(Records from a collection)
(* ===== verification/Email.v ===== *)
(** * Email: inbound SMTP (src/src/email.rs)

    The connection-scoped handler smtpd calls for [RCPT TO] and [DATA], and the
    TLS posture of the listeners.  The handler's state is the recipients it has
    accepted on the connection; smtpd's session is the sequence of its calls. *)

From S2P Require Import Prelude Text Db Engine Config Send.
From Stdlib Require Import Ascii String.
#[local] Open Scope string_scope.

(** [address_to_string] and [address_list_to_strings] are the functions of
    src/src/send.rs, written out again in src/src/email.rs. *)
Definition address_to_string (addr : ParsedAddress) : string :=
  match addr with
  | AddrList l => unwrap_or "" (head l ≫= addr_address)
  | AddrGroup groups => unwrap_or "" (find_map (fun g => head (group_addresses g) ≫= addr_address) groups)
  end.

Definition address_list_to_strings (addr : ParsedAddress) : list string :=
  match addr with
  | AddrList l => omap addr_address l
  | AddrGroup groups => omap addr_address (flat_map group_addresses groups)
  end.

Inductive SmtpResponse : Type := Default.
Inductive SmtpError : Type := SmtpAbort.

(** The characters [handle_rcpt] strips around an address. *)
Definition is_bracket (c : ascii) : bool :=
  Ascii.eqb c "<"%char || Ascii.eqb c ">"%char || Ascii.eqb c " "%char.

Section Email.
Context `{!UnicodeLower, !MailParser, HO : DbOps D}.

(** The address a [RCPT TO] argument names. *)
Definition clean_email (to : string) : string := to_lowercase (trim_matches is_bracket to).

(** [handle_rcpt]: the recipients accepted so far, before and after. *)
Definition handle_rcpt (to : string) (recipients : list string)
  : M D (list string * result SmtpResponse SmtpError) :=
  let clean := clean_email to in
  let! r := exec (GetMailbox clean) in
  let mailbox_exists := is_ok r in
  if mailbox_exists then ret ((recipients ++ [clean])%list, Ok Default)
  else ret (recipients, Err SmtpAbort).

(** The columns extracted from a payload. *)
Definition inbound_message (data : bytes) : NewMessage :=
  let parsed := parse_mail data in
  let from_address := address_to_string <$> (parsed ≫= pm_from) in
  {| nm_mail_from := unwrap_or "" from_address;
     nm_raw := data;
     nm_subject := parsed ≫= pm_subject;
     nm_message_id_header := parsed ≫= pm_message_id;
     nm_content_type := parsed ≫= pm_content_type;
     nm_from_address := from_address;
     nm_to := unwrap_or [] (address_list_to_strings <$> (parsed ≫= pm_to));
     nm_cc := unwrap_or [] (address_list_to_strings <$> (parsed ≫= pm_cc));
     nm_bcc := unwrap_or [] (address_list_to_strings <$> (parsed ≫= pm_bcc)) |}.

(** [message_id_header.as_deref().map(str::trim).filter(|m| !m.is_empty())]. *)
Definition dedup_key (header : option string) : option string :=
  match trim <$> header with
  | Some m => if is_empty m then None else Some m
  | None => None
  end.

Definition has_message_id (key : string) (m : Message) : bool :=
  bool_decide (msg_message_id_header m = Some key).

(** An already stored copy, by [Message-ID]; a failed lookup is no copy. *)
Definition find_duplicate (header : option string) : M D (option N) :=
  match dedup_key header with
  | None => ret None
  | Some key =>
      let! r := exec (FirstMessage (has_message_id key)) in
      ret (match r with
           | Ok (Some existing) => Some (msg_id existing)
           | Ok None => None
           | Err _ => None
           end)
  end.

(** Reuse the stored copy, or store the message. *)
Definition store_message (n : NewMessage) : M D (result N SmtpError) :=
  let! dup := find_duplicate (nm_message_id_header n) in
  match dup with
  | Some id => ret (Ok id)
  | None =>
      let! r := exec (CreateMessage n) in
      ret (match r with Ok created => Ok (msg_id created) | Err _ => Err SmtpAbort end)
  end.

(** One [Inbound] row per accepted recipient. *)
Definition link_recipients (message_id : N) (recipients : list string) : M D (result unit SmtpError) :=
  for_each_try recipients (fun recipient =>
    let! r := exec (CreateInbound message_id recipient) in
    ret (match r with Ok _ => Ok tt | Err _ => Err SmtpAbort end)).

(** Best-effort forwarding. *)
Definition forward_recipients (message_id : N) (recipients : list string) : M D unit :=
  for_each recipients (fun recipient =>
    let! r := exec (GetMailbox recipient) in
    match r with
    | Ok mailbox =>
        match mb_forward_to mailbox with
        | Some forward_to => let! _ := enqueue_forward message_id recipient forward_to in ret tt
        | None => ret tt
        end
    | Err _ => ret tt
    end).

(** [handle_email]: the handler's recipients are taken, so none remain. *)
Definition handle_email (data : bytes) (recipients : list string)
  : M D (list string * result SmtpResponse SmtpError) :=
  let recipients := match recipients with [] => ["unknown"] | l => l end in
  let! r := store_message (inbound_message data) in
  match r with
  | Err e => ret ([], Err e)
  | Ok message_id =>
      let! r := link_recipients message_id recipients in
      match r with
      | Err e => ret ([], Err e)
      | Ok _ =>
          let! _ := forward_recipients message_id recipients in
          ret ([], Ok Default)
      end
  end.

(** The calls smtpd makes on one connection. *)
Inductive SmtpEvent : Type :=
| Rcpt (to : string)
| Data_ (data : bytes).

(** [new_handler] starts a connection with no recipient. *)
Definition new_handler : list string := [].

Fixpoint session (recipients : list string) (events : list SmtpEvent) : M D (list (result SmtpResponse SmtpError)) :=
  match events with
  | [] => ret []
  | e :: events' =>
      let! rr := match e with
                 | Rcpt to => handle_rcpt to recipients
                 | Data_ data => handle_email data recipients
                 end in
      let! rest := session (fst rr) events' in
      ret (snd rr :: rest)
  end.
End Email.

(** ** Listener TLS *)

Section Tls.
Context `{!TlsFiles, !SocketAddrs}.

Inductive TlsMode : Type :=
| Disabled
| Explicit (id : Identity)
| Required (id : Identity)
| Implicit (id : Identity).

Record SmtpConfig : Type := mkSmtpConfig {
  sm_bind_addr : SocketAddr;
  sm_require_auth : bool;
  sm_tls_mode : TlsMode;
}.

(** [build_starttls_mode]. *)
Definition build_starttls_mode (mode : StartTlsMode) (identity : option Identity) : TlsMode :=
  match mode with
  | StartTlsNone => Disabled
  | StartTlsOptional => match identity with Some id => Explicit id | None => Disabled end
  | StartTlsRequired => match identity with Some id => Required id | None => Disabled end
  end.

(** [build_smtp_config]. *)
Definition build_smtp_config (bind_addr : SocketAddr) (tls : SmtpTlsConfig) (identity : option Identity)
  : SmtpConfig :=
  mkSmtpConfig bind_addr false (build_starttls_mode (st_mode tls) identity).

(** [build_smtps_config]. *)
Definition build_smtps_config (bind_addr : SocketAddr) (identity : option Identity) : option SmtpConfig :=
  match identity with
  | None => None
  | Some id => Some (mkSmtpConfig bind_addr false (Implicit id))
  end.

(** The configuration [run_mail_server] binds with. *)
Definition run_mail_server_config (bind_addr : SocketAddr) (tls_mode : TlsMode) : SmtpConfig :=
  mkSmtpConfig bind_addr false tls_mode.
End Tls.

**EXERCISE AIM**
Return, word for word, the line containing "handle_email data recipients" and all lines after it through the last line of the records, and nothing else.

**RESULT**
                 | Data_ data => handle_email data recipients
                 end in
      let! rest := session (fst rr) events' in
      ret (snd rr :: rest)
  end.
End Email.

(** ** Listener TLS *)

Section Tls.
Context `{!TlsFiles, !SocketAddrs}.

Inductive TlsMode : Type :=
| Disabled
| Explicit (id : Identity)
| Required (id : Identity)
| Implicit (id : Identity).

Record SmtpConfig : Type := mkSmtpConfig {
  sm_bind_addr : SocketAddr;
  sm_require_auth : bool;
  sm_tls_mode : TlsMode;
}.

(** [build_starttls_mode]. *)
Definition build_starttls_mode (mode : StartTlsMode) (identity : option Identity) : TlsMode :=
  match mode with
  | StartTlsNone => Disabled
  | StartTlsOptional => match identity with Some id => Explicit id | None => Disabled end
  | StartTlsRequired => match identity with Some id => Required id | None => Disabled end
  end.

(** [build_smtp_config]. *)
Definition build_smtp_config (bind_addr : SocketAddr) (tls : SmtpTlsConfig) (identity : option Identity)
  : SmtpConfig :=
  mkSmtpConfig bind_addr false (build_starttls_mode (st_mode tls) identity).

(** [build_smtps_config]. *)
Definition build_smtps_config (bind_addr : SocketAddr) (identity : option Identity) : option SmtpConfig :=
  match identity with
  | None => None
  | Some id => Some (mkSmtpConfig bind_addr false (Implicit id))
  end.

(** The configuration [run_mail_server] binds with. *)
Definition run_mail_server_config (bind_addr : SocketAddr) (tls_mode : TlsMode) : SmtpConfig :=
  mkSmtpConfig bind_addr false tls_mode.
End Tls.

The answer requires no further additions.